Airbnb en copropriété : les interdictions se multiplient après le durcissement de la loi
Avec l'entrée en vigueur de la loi Le Meur, les copropriétés disposent désormais de leviers bien plus puissants pour limiter les locations de courte durée. Cette évolution législative crée une forte pression sur certains propriétaires et provoque déjà des ventes rapides dans les grandes agglomérations.

Une majorité désormais suffisante pour limiter les meublés touristiques
La loi du 21 novembre 2024 a profondément modifié le fonctionnement des copropriétés face aux locations saisonnières. Si la réduction du plafond annuel de location de 120 à 90 jours a attiré l'attention du grand public, une autre disposition a un impact bien plus structurant : la possibilité d'interdire ou de restreindre les meublés touristiques à la majorité des deux tiers. Jusque-là, l'unanimité était indispensable, ce qui bloquait quasi systématiquement les décisions.
Ce nouveau vote facilité concerne les immeubles dotés d'une clause d'« habitation bourgeoise » ainsi que les locations réalisées en dehors de la résidence principale. Résultat : de nombreuses copropriétés s'emparent désormais de ces nouvelles règles pour encadrer – voire bannir – les locations de type Airbnb dans leurs immeubles.
Des propriétaires tentés de contourner les règles malgré les risques
Malgré ce cadre strict, certains bailleurs continuent de louer leur bien à des touristes, estimant que ces restrictions portent atteinte à leurs droits. Les contrôles demeurent limités, ce qui rend la fraude relativement fréquente. Plusieurs professionnels du secteur soulignent qu'il existe peu d'agents chargés de vérifier les annonces irrégulières, une faiblesse qui nourrit les contournements.
À Paris, le candidat aux municipales de 2026 Ian Brossat soutient l'idée d'une « police du logement », convaincu que le renforcement des moyens de contrôle est indispensable. Les municipalités s'appuient encore beaucoup sur les signalements de voisins, souvent excédés par les nuisances sonores, les allées et venues incessantes et les dégradations dans les parties communes.
Les notaires confirment une multiplication des conflits internes, notamment dans les villes touristiques. À Nice, par exemple, de plus en plus de copropriétés votent des interdictions, irritées par les valises qui roulent dans les couloirs et les chocs contre les murs, selon plusieurs professionnels locaux.

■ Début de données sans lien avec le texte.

Section Send.
Context `{WL : WireLaws} `{HL : !HeapLaws} `{CF : !CustomFree} `{BU : !Build} `{US : !UdpState} `{DS : !DnsState} `{DU : !DnsUser}.
Context (odd_at : option ptr -> bool) (ip4_frag : loc -> nat -> Z -> M eth Z).

(** ** What sending needs *)

(** The interface for a destination. *)
Definition route (s : eth) (dst : Z) : option nat :=
  match route_foreach (netifs s) dst (netif_list (ipv s)) with
  | Some n => Some n
  | None =>
    match netif_default (ipv s) with
    | Some d => if negb (netif_is_up (netifs s d)) || negb (netif_is_link_up (netifs s d)) || ip4_addr_isany_val (if_ip_addr (netifs s d))
                   || ip4_addr_isloopback dst then None else Some d
    | None => None
    end
  end.

Lemma ip4_route_run s dst : ip4_route dst s = Ret (route s dst) s.
Proof.
  unfold ip4_route, route. do 2 (erewrite bind_Ret by reflexivity). destruct (route_foreach _ _ _); [done|]. erewrite bind_Ret by reflexivity.
  destruct (netif_default (ipv s)); [|done]. by destruct (_ || _).
Qed.

(** A server can be reached by interface [n]: the hardware address of the next
    hop is known, and a query is not longer than the interface's packets. *)
Record way (s : eth) (u : udp_pcb) (srv : Z) (n : nat) (hw : list Z) : Prop := {
  wy_hop : resolved s n srv hw;
  wy_hwaddr : length (if_hwaddr (netifs s n)) = 6%nat;
  wy_mtu : netif_mtu (ipv s) n = 0 \/ 302 <= netif_mtu (ipv s) n;
  wy_args : header_args (if_ip_addr (netifs s n)) srv (ttl u) (tos u) IP_PROTO_UDP
}.

(** The resolver's control block, bound and unconnected, and the layers below it
    in order; the servers have a way or no interface. *)
Record resolver (σ : gmap Z Z) (l : loc) (u : udp_pcb) (s : eth) : Prop := {
  rv_pcb : dns_pcb (dnsv s) = Some l;
  rv_udp : holds_pcb (udpv s) l u;
  rv_port : 0 < local_port u < 65536;
  rv_free : ip4_addr_isany_val (local_ip u) = true /\ netif_idx u = NETIF_NO_INDEX /\ has (pcb_flags u) UDP_FLAGS_NOCHKSUM = false;
  rv_heap : heap_ready (emem s) σ;
  rv_arp : arp_ok s;
  rv_wire : wire_ok (elink s).1;
  rv_id : 0 <= ip_id (ipv s) < 65536;
  rv_ways : forall srv n, srv ∈ dns_servers (dnsv s) -> srv <> 0 -> route s srv = Some n -> exists hw, way s u srv n hw
}.

(** What does not change under the resolver. *)
Record keeps (σ : gmap Z Z) (s s' : eth) : Prop := {
  kp_netifs : netifs s' = netifs s;
  kp_table : arp_table s' = arp_table s;
  kp_ifs : netif_list (ipv s') = netif_list (ipv s) /\ netif_default (ipv s') = netif_default (ipv s) /\ netif_mtu (ipv s') = netif_mtu (ipv s);
  kp_udp : udpv s' = udpv s;
  kp_arp : arp_ok s';
  kp_wire : wire_ok (elink s').1;
  kp_id : 0 <= ip_id (ipv s') < 65536;
  kp_mem : same_but_heap (emem s) (emem s') /\ heap_ready (emem s') σ
}.

Lemma keeps_resolver σ l u s s' : keeps σ s s' -> dns_pcb (dnsv s') = dns_pcb (dnsv s) -> dns_servers (dnsv s') = dns_servers (dnsv s) ->
  resolver σ l u s -> resolver σ l u s'.
Proof.
  intros [K1 K2 (K3 & K4 & K5) K6 K7 K8 K9 [_ K10]] Ep Es [A1 A2 A3 A4 A5 A6 A7 A8 A9]. split; try done; [congruence|by rewrite K6|].
  intros srv n Hin Hne Hr. destruct (A9 srv n) as (hw & [W1 W2 W3 W4]); [congruence|done|unfold route in *; by rewrite <- K1, <- K3, <- K4|].
  exists hw. split; [unfold resolved, hop_address in *|by rewrite K1|by rewrite K5|by rewrite K1]. rewrite K1. destruct (next_hop _ _); [done| |done].
  destruct W1 as (i & e & [Hi He] & Hu). exists i, e. split; [|done]. split; [done|]. by rewrite K2.
Qed.

Lemma keeps_trans σ s1 s2 s3 : keeps σ s1 s2 -> keeps σ s2 s3 -> keeps σ s1 s3.
Proof.
  intros [A1 A2 (A3 & A4 & A5) A6 A7 A8 A9 [(B1 & B2 & B3 & B4 & B5) B6]] [C1 C2 (C3 & C4 & C5) C6 C7 C8 C9 [(D1 & D2 & D3 & D4 & D5) D6]].
  split; try done; [congruence|congruence|split_and!; congruence|congruence|]. split; [|done]. split_and!; congruence.
Qed.

Lemma resolver_keeps σ l u s : resolver σ l u s -> keeps σ s s.
Proof. intros [A1 A2 A3 A4 A5 A6 A7 A8 A9]. by split. Qed.

Lemma keeps_put σ l u s d : resolver σ l u s -> keeps σ s (put_dns d s).
Proof. intros [A1 A2 A3 A4 A5 A6 A7 A8 A9]. split; try done. apply udpv_put_dns. Qed.

(** ** A query *)

(** What became of the query: no memory, no interface, or one frame. *)
Definition queried (u : udp_pcb) (srv txid : Z) (ls : list (list Z)) (s : eth) (r : Z) (s' : eth) : Prop :=
  (r = ERR_MEM /\ (elink s').1 = (elink s).1) \/
  (r = ERR_RTE /\ route s srv = None /\ (elink s').1 = (elink s).1) \/
  exists n hw, route s srv = Some n /\ resolved s n srv hw /\
    let src := if_ip_addr (netifs s n) in
    let msg := udp_message src srv (local_port u) DNS_SERVER_PORT (query_message txid ls) in
    wire_rel n (frame hw (if_hwaddr (netifs s n)) ETHTYPE_IP
      (ip_header (tos u) (IP_HLEN + size_of msg) (ip_id (ipv s)) 0 (ttl u) IP_PROTO_UDP src srv ++ msg)) (elink s).1 r (elink s').1.

(** [udp_sendto] with the resolver's block. *)
Lemma wp_resolver_sendto l u nd s srv (Q : Z -> eth -> Prop) : holds_pcb (udpv s) l u -> 0 < local_port u < 65536 ->
  ip4_addr_isany_val (local_ip u) = true -> netif_idx u = NETIF_NO_INDEX -> has (pcb_flags u) UDP_FLAGS_NOCHKSUM = false ->
  (forall n, route s srv = Some n -> exists hw, way s u srv n hw /\ udp_sendable s n nd []) ->
  (route s srv = None -> Q ERR_RTE s) ->
  (forall n hw r s', route s srv = Some n -> resolved s n srv hw ->
     udp_sent n nd [] u (if_ip_addr (netifs s n)) srv (local_port u) DNS_SERVER_PORT hw s r s' -> Q r s') ->
  wp (udp_sendto odd_at ip4_frag (Some l) (Some (n_loc nd)) (Some srv) DNS_SERVER_PORT) Q s.
Proof.
  intros Hu Hport Hany Hidx Hck Hway HN HS. unfold wp. match goal with |- match ?o with _ => _ end => pattern o end.
  apply (sendto_leads odd_at ip4_frag l u (n_loc nd) srv DNS_SERVER_PORT s (route s srv)); [done|by unfold chosen_if; rewrite Hidx; apply ip4_route_run|].
  destruct (route s srv) as [n|] eqn:Er; cbn [mbind option_bind]; [|by apply HN]. unfold udp_source. rewrite Hany. cbn [orb mbind option_bind].
  destruct (Hway n eq_refl) as (hw & [W1 W2 W3 W4] & Hsend).
  match goal with |- match ?o with _ => _ end => change (wp (udp_sendto_if_src odd_at ip4_frag (Some l) (Some (n_loc nd)) (Some srv) DNS_SERVER_PORT (Some n) (Some (if_ip_addr (netifs s n)))) Q s) end.
  pose proof Hu as [nx E]. unfold udp_sendto_if_src. apply wp_bind. eapply wp_get_pcb; [exact E|]. change (local_port (set_pcb_next nx u)) with (local_port u).
  rewrite (proj2 (Z.eqb_neq _ _)) by lia. apply wp_bind, wp_ret. change (negb (ERR_OK =? ERR_OK)) with false. cbv iota.
  eapply wp_mono; [by apply (wp_sendto_bound odd_at ip4_frag nd [] l u n s (if_ip_addr (netifs s n)) srv DNS_SERVER_PORT hw)|]. intros r s'. by apply HS.
Qed.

Des ventes accélérées pour éviter les sanctions
Face à la possibilité d'être assignés en justice par leur copropriété, certains propriétaires préfèrent désormais vendre leur logement avant qu'une interdiction ne soit votée ou qu'une action judiciaire soit engagée. C'est ce que relève la porte-parole des notaires du Grand Paris, qui observe une hausse des ventes rapides de biens utilisés pour la location touristique.
Les risques sont importants : cessation forcée de l'activité, dommages et intérêts pour nuisances, et actions judiciaires lourdes pour non-respect du règlement. Les propriétaires cherchant à se protéger examinent donc de près la conformité du règlement de copropriété, car toute décision votée en assemblée doit s'appuyer sur un texte clair et compatible avec la loi.
Des interdictions invalidées par les tribunaux dans certains cas
Selon Me Xavier Demeuzoy, spécialiste des locations meublées touristiques, la majorité qualifiée n'est applicable que si le règlement interdit déjà les activités commerciales dans les lots non destinés à cet usage. Il rappelle également que toute décision qui limite les droits des copropriétaires sans être cohérente avec la destination de l'immeuble peut être déclarée « non écrite ».
Cette analyse a été confirmée par une décision du Tribunal judiciaire de Nice du 21 août 2025, qui a estimé que l'interdiction votée par une copropriété n'était pas justifiée, l'immeuble ayant une vocation mixte : commerces, professions libérales, crèche et service municipal. La diversité des usages empêchait de considérer les meublés touristiques comme contraires à la destination des lieux.